Quant à l’hypothèse de la création d’ORDAM pour "objectifs régionaux des dépenses d’assurance maladie", elle a été longuement débattue mais pas tranchée pendant les discussions parlementaires. La loi prévoit simplement qu’avant « le 15 septembre 2010, le Gouvernement présente au Parlement un rapport évaluant l’intérêt qu’il y aurait à ce qu’un sous-objectif de l’objectif national de de?penses d’assurance maladie identifie une enveloppe destinée à contribuer à la réduction des inégalités interrégionales de sante?». Redouté par certains élus d’Unions comme un couperet financier annonciateur de conventions régionales, un tel ORDAM démontrerait pour les autres la volonté politique qu'il y a à faire confiance aux professionnels de terrain en région pour mettre en place une organisation des soins cohérente et qui réponde concrètement aux besoins.
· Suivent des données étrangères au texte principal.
(* ===== verification/Wallet.v ===== *)
(** The wallets of the gate (components/nucula_lib/nucula_wallet.cpp): up to four wallets of
    the Cashu library, one for each mint, behind one interface.  The library is an
    interface of operations ([CashuLib]) with the laws the code relies on
    ([CashuLaws]); a pointer to a wallet is its slot.  The status print only logs. *)

From S2P Require Import Prelude CStr F64 Json.
#[local] Open Scope Z_scope.

(** * The library *)

Record keyset := mk_keyset { ks_active : bool; ks_unit : string }.
Record cashu_token (P : Type) := mk_cashu_token { ct_mint : string; ct_unit : string; ct_proofs : list P }.
Arguments mk_cashu_token {P}.
Arguments ct_mint {P}.
Arguments ct_unit {P}.
Arguments ct_proofs {P}.
Record melt_quote := mk_quote { mq_amount : Z; mq_fee_reserve : Z }.

(** [cashu::Wallet] with its proofs; an operation that asks the mint gives its answer and
    the wallet after it. *)
Class CashuLib (W P : Type) := {
  new_wallet : string → nat → W;
  load_from_nvs : W → W;
  mint_url : W → string;
  balance : W → Z;
  proofs : W → list P;
  set_proofs : list P → W → W;
  save_proofs : W → W;
  keysets : W → list keyset;
  load_keysets : W → bool * W;
  receive : cashu_token P → W → option (list P) * W;
  select_proofs : Z → W → option (list P * list P);
  swap : list P → Z → string → W → option (list P * list P) * W;
  request_melt_quote : string → W → option melt_quote * W;
  melt_tokens : melt_quote → W → bool * W;
  deserialize_token_v3 : string → option (cashu_token P);
  serialize_token_v3 : cashu_token P → string;
  proof_amount : P → Z;
  proof_id : P → string;
  (** The unit of [swap] when none is given. *)
  default_unit : string
}.
Lemma cvm_attempt_spec a cfg cfg' evs o :
  cvm_attempt dup sha create sign printed balance proofs send melt malloc id a cfg = Some (cfg', evs, o) →
  count is_connected evs = (count is_destroyed evs + if bool_decide (o = CvReading) then 1 else 0)%nat ∧
  (length (omap call_of evs) ≤ length (at_reads a))%nat ∧
  (omap call_of evs ≠ [] → ∃ r, r ∈ at_reads a ∧ commanding r) ∧
  spaced (at_start a) (omap ping_of evs) ∧
  (config_wf cfg → config_wf cfg').
Proof.
  unfold cvm_attempt. destruct (at_running a); cbn [negb]; [|intros [= <- <- <-]; cbn; split_and!; try done; lia].
  destruct (at_connect a); cbn [negb]; [|intros [= <- <- <-]; cbn; split_and!; try done; lia].
  destruct (at_subscribe a); cbn [negb]; [|intros [= <- <- <-]; cbn; split_and!; try done; lia].
  cbv zeta. set (up := (CvConnected :: _) ++ (CvSent <$> _)).
  assert (count is_connected up = 1%nat ∧ count is_destroyed up = 0%nat ∧ omap call_of up = [] ∧ omap ping_of up = [])
    as (Hs1 & Hs2 & Hs3 & Hs4).
  { unfold up. rewrite !omap_app, !count_app, !count_fmap, !omap_none by done. done. }
  clearbody up. destruct (at_malloc a); cbn [negb].
  2: { intros [= <- <- <-]. rewrite !omap_app, !count_app, Hs1, Hs2, Hs3, Hs4. cbn. split_and!; try done; lia. }
  intros ([[cfg1 evs1] over] & Hloop & Hk)%bind_Some. apply relay_loop_spec in Hloop as (H1 & H2 & H3 & H4 & H5 & H6).
  destruct over; injection Hk as <- <- <-;
    rewrite !omap_app, !count_app, Hs1, Hs2, Hs3, Hs4, H4, H5; cbn; rewrite ?app_nil_r; by split_and!.
Qed.

Lemma cvm_attempts_spec l cfg cfg' evs o :
  attempts l cfg = Some (cfg', evs, o) →
  count is_connected evs = (count is_destroyed evs + if bool_decide (o = CvReading) then 1 else 0)%nat ∧
  (length (omap call_of evs) ≤ sum_list (length ∘ at_reads <$> l))%nat ∧
  (omap call_of evs ≠ [] → ∃ a r, a ∈ l ∧ r ∈ at_reads a ∧ commanding r) ∧
  (config_wf cfg → config_wf cfg').
Proof.
  revert cfg cfg' evs o. induction l as [|a l IH]; intros cfg cfg' evs o; cbn [cvm_attempts].
  { intros [= <- <- <-]. done. }
  intros ([[cfg1 e1] o1] & Ha & Hk)%bind_Some. apply cvm_attempt_spec in Ha as (H1 & H2 & H3 & _ & H5).
  assert (omap call_of e1 ≠ [] → ∃ a' r, a' ∈ a :: l ∧ r ∈ at_reads a' ∧ commanding r) as H3'.
  { intros Hne. destruct (H3 Hne) as (r & ? & ?). exists a, r. split; [by left|done]. }
  change (sum_list (length ∘ at_reads <$> a :: l)) with (length (at_reads a) + sum_list (length ∘ at_reads <$> l))%nat.
  destruct o1; [|injection Hk as <- <- <-; split_and!; [done|lia|done|done]..].
  apply bind_Some in Hk as ([[cfg2 e2] o2] & Hl & [= <- <- <-]). apply IH in Hl as (G1 & G2 & G3 & G4).
  rewrite !count_app, omap_app, length_app, H1, G1. rewrite (bool_decide_false (CvAgain = CvReading)) by done.
  split_and!; [lia|lia| |auto].
  intros Hne. destruct (decide (omap call_of e1 = [])) as [He|He]; [|auto].
  rewrite He in Hne. destruct (G3 Hne) as (a' & r & ? & ? & ?). exists a', r. split; [by right|done].
Qed.

(** C21: The remote control as it runs.  Over any number of connections, however each of
    them, each read and each write turns out, the wallet is called at most once for
    each read; if it is called at all the gate has an identity and some read held a
    text frame whose event names the owner's key; the configuration stays well formed; and
    every connection that was made has been given back, but for the one being read. *)
Theorem cvm_task_obeys_owner l cfg cfg' evs o :
  task l cfg = Some (cfg', evs, o) →
  (length (omap call_of evs) ≤ sum_list (length ∘ at_reads <$> l))%nat ∧
  (omap call_of evs ≠ [] → ∃ a r, a ∈ l ∧ r ∈ at_reads a ∧ commanding r) ∧
  (config_wf cfg → config_wf cfg') ∧
  count is_connected evs = (count is_destroyed evs + if bool_decide (o = CvReading) then 1 else 0)%nat.
Proof.
  unfold cvm_relay_task. destruct (id_initialized id); cbn [negb].
  2: { intros [= <- <- <-]. cbn. split_and!; try done. lia. }
  intros (H1 & H2 & H3 & H4)%cvm_attempts_spec. by split_and!.
Qed.

(** Pings go out at least half a minute apart. *)
Theorem pings_are_spaced a cfg cfg' evs o :
  cvm_attempt dup sha create sign printed balance proofs send melt malloc id a cfg = Some (cfg', evs, o) →
  spaced (at_start a) (omap ping_of evs).
Proof. intros (_ & _ & _ & Hs & _)%cvm_attempt_spec. done. Qed.

(** A connection that is broken, so that every read fails at once, is neither given up nor
    pinged: only a relay that closes it in due form makes the task connect again. *)
Theorem read_errors_never_reconnect l last cfg :
  Forall (λ r, rd_running r = true ∧ rd_result r = RdError) l → loop l last cfg = Some (cfg, [], false).
Proof.
  induction 1 as [|r l [Hr He] _ IH]; [done|]. cbn [relay_loop]. rewrite Hr, He. cbn [negb]. exact IH.
Qed.

(** Without memory for the buffer the task ends, and no start makes another one. *)
Theorem no_memory_ends_remote_control a l cfg s task_ok :
  id_initialized id = true → at_running a = true → at_connect a = true → at_subscribe a = true → at_malloc a = false →
  (∃ evs, task (a :: l) cfg = Some (cfg, evs, CvEnds)) ∧
  (g_running s = true → cvm_server_start task_ok cfg s = (s, None)).
Proof.
  intros Hid Hr Hc Hs Hm. split; [|intros Hg; unfold cvm_server_start; by rewrite Hg].
  unfold cvm_relay_task. rewrite Hid. cbn [negb cvm_attempts]. unfold cvm_attempt. rewrite Hr, Hc, Hs, Hm.
  cbn [negb mbind option_bind]. by eexists.
Qed.
End run.

(** A restart before the task looks at its flag leaves two of them, each of which obeys
    every command. *)
Example restart_runs_two_tasks cfg :
  g_alive (cvm_task_looks (cvm_server_start true cfg (cvm_server_stop
            (cvm_server_start true cfg cvm_server_boot).1)).1) = 2%nat.
Proof. reflexivity. Qed.

(** * Witnesses *)

(** A connection that fails, one that brings the stranger's event and is closed. *)
Definition forged_frame : list Z := 0x81 :: 5 :: str_bytes "event".
Definition attempts_example : list attempt :=
  [mk_attempt true false false false 0 0 [];
   mk_attempt true true true true 0 100
     [mk_read_step true RdError session_boot 0 110; mk_read_step true (RdBytes forged_frame) session_boot 0 140;
      mk_read_step true (RdBytes CLOSE) session_boot 0 141]].
Definition cvm_run_example : option (tollgate_config_t * list cv_event * cv_outcome) :=
  @cvm_relay_task cundef_zero jval (printed_json parse_forged print_forged) (λ v, v) (λ l, l) unit
    key_example_create no_signature (λ _, f64_zero) 5000 7 (λ _, inr "cashuA"%string) (λ _ _, None) (λ _, true)
    identity_example attempts_example config_example.

Lemma cvm_task_obeys_owner_witness :
  match cvm_run_example with
  | Some (_, evs, o) => omap call_of evs = [WalletSend 1000] ∧ omap ping_of evs = [140] ∧ o = CvAgain ∧
                        count is_connected evs = count is_destroyed evs ∧ (1 ≤ sum_list (length ∘ at_reads <$> attempts_example))%nat
  | None => False
  end.
Proof.
  destruct cvm_run_example as [[[cfg' evs] o]|] eqn:He; [|vm_compute in He; discriminate].
  destruct (@cvm_task_obeys_owner cundef_zero jval (printed_json parse_forged print_forged) (λ v, v) (λ l, l) unit
    key_example_create no_signature (λ _, f64_zero) 5000 7 (λ _, inr "cashuA"%string) (λ _ _, None) (λ _, true)
    identity_example attempts_example config_example cfg' evs o He) as (H1 & _ & _ & H4).
  assert (o = CvAgain ∧ omap call_of evs = [WalletSend 1000] ∧ omap ping_of evs = [140]) as (-> & Hc & Hp)
    by (vm_compute in He; injection He as _ <- <-; done).
  rewrite Hc in H1. cbn in H4. rewrite Nat.add_0_r in H4. split_and!; try done.
Defined.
Mais attention, l’instrument peut s’avérer redoutable : cet Ordam qui représenterait un certain pourcentage de l'objectif national de dépenses pourrait donner la préférence selon les années à certaines régions plutôt qu'à d'autres, en fonction de projets envisagés et de besoins spécifiques…
Du côté de l'Assurance maladie, la sérenité est de mise. Certain de ses responsables confient même que la création ne changera probablement strictement rien au quotidien des généralistes dont l’interlocuteur régulier demeurera le directeur de la CPAM. Il est vrai que l’UNCAM n’a pas lâché grand chose aux ARS tant en terme de compétences que de moyens humains. Moins de 2000 agents de l’Assurance Maladie seront transférés aux ARS notamment les personnels des URCAM et une partie de ceux des CRAM. Mais les praticiens-conseils et les personnels du service médical resteront bien sous pavillon Sécu.